July 23, 2008

Daughter of survivors keeps memory alive

Reprinted from: The Jewish Standard


April 4, 2008

by Abigail Klein Leichman

Joseph Horn died in 1999, 30 years after moving to Glen Rock and 60 years after the Nazis began a series of devastating actions that would leave him as the sole survivor of his Polish family.

Horn and his wife, Dinah, did not discuss their wartime experiences with their three daughters — not until Sandy, at age 10, discovered a black notebook with yellowed pages covered in her father’s handwriting.

"I knew it was something my parents didn’t want me to see," Sandy Rubenstein recalls today. "I locked myself in the bathroom [to read it] because I yearned to know where they got those tattoos, why they spoke with foreign accents, why we had no grandparents. I read voraciously, and the more I read the less I really understood."

The stories gradually started spilling out when she confronted her parents with her discovery. The notebook, she learned, contained memoirs her father had started to write in a displaced-persons’ camp in Stuttgart.

"I remember the sadness that would come over his eyes when I asked certain questions," said Rubenstein, a Woodcliff Lake resident. "He would pat my head and bemoan the fact that this was the legacy he had to leave us. He did not belabor the answers; he was patient and wise."
The Horns both came from the same city, Radom, and had met in its ghetto when Dinah (then Danka) was 12 and Joseph was 15. Dinah survived Bergen-Belsen and met up with her future husband again at the DP camp. "My father arrived in New York in 1947; my mother arrived in July 1949 and they were married in November 1949," Rubenstein related.

In 1995, Joseph and Dinah Horn sat for a videotaped interview with Steven Spielberg’s Shoah Foundation. A year later, using his old notebook as a starting point, Horn wrote "Mark it With a Stone: A Moving Account of a Young Boy’s Struggle to Survive the Nazi Death Camps"(Barricade Books). Rubenstein said she did not know her father’s full story until she read it in its preliminary stages.

With his book in hand, Horn began speaking of his experiences at schools and community groups in order to actualize the words he chose for his foreword: "I implore God to give me the strength to do justice to those we left behind. To tell their story and mine so it may touch the hearts of people, now and in the future. To make sure, to the extent that I can, that our ordeal will not have been in vain."

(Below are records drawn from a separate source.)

(** ** State and operations *)

(** What one iteration of a produce request meets: the clock of the log and of
    the broker, whether [topics.json] can be written, and, while it waits for
    the high watermark, the times it looks again and what other calls did to the
    broker before. *)
Record call_env (B : Type) := CallEnv {
  ce_ts : Z;
  ce_now : Z;
  ce_disk_ok : bool;
  ce_wait : list (Z * (B → B))
}.
Arguments CallEnv {B}.
Arguments ce_ts {B}.
Arguments ce_now {B}.
Arguments ce_disk_ok {B}.
Arguments ce_wait {B}.

Section produce.
Context {L D : Type} `{LogOpener L D} `{LogOps L}.
Implicit Types b : Broker L D.

Definition my_id : M (Broker L D) Z := gets (λ b, cfg_ID (cfg b)).

(** The partition a record goes to, of [n]. *)
Definition pick_partition (req : ProduceRequest) (rec : ProduceRecord) (n : Z) : M (Broker L D) Z :=
  let pid := pr_Partition rec in
  let pid := if (0 <? rq_Partition req) && (pr_Partition rec =? 0) && bool_decide (rq_Key req = pr_Key rec)
             then rq_Partition req else pid in
  pid ← (if (pid <=? 0) && (pr_Partition rec =? 0) && (rq_Partition req <=? 0)
         then on_partitioner (Partition (pr_Key rec) n) else mret pid);
  if (pid <? 0) || (n <=? pid) then on_partitioner (Partition (pr_Key rec) n) else mret pid.

Definition maybeSoloHW (topic : string) (partition : Z) (k : string) : M (Broker L D) unit :=
  pm ← gets (λ b, partition_meta b topic partition);
  self ← my_id;
  match pm with
  | None => mret tt
  | Some pm =>
    if bool_decide (p_ISR pm = [self])
    then leo ← on_log k (gets op_leo); on_log k (modify (op_set_hw leo))
    else mret tt
  end.

(** The high watermarks seen at the looks, after what happened before each. *)
Fixpoint interfere (k : string) (env : list (Z * (Broker L D → Broker L D))) : M (Broker L D) (list (Z * Z)) :=
  match env with
  | [] => mret []
  | (t, step) :: env =>
    modify step;;
    h ← on_log k (gets op_hw);
    ws ← interfere k env;
    mret ((t, h) :: ws)
  end.

(** [Diverged]: still waiting after the last look. *)
Definition wait_hw (k : string) (offset now : Z) (env : list (Z * (Broker L D → Broker L D))) : M (Broker L D) unit :=
  timeout ← gets (λ b, ProduceTimeout (cfg b));
  h ← on_log k (gets op_hw);
  ws ← interfere k env;
  match op_wait offset timeout now h ws with
  | Some (Ok _) => mret tt
  | Some (Err e) => throw e
  | Some Panicked => panic
  | Some Diverged | None => diverge
  end.

Definition is_acks_all (acks : string) : bool := bool_decide (acks = "all"%string) || bool_decide (acks = "-1"%string).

Last year, Rubenstein had approached her father’s publisher about reissuing his book and received an enthusiastic response.

In February, Barricade Books released a new paperback edition of the 223-page book, with an introduction by Rubenstein giving her perspective as the child of survivors.
Rubenstein is a reading and language-arts teacher at Horace Mann in Riverdale, N.Y., where she first began following in her father’s footsteps by presenting 35-minute multimedia talks to middle- and high-school classes about his experiences. Now that the new edition of the book is out, she has expanded her schedule to venues in New Jersey as well. The presentation begins with a picture of the cover of "Mark it With a Stone" and includes up to 20 DVD clips from the Shoah Foundation interview.

"My dad was 12 when the war began, the same age as many of the children I speak to," she said. "The day he was supposed to enter seventh grade, the bombs began to fall. There’s a clip of him talking about what it was like on that day. When we talk about statistics, it doesn’t mean anything. But to tell one personal story touches hearts."

She also is working with the New Jersey Commission on Holocaust Education to devise workshops teaching children of survivors how to pass along their parents’ stories.
Her mother, who now lives in Washington Township, is not comfortable with public speaking but has attended some of her daughter’s lectures.Rubenstein is hopeful that her presentations encourage students to "reflect on their own moral responsibility, and to stand up and fight against genocide and prejudice, which still occur today. The concept of remembrance is not only about what happened in the past, but how to behave in the future. I believe this heartfelt program marks the advent of ways to teach the Holocaust after survivors are no longer with us."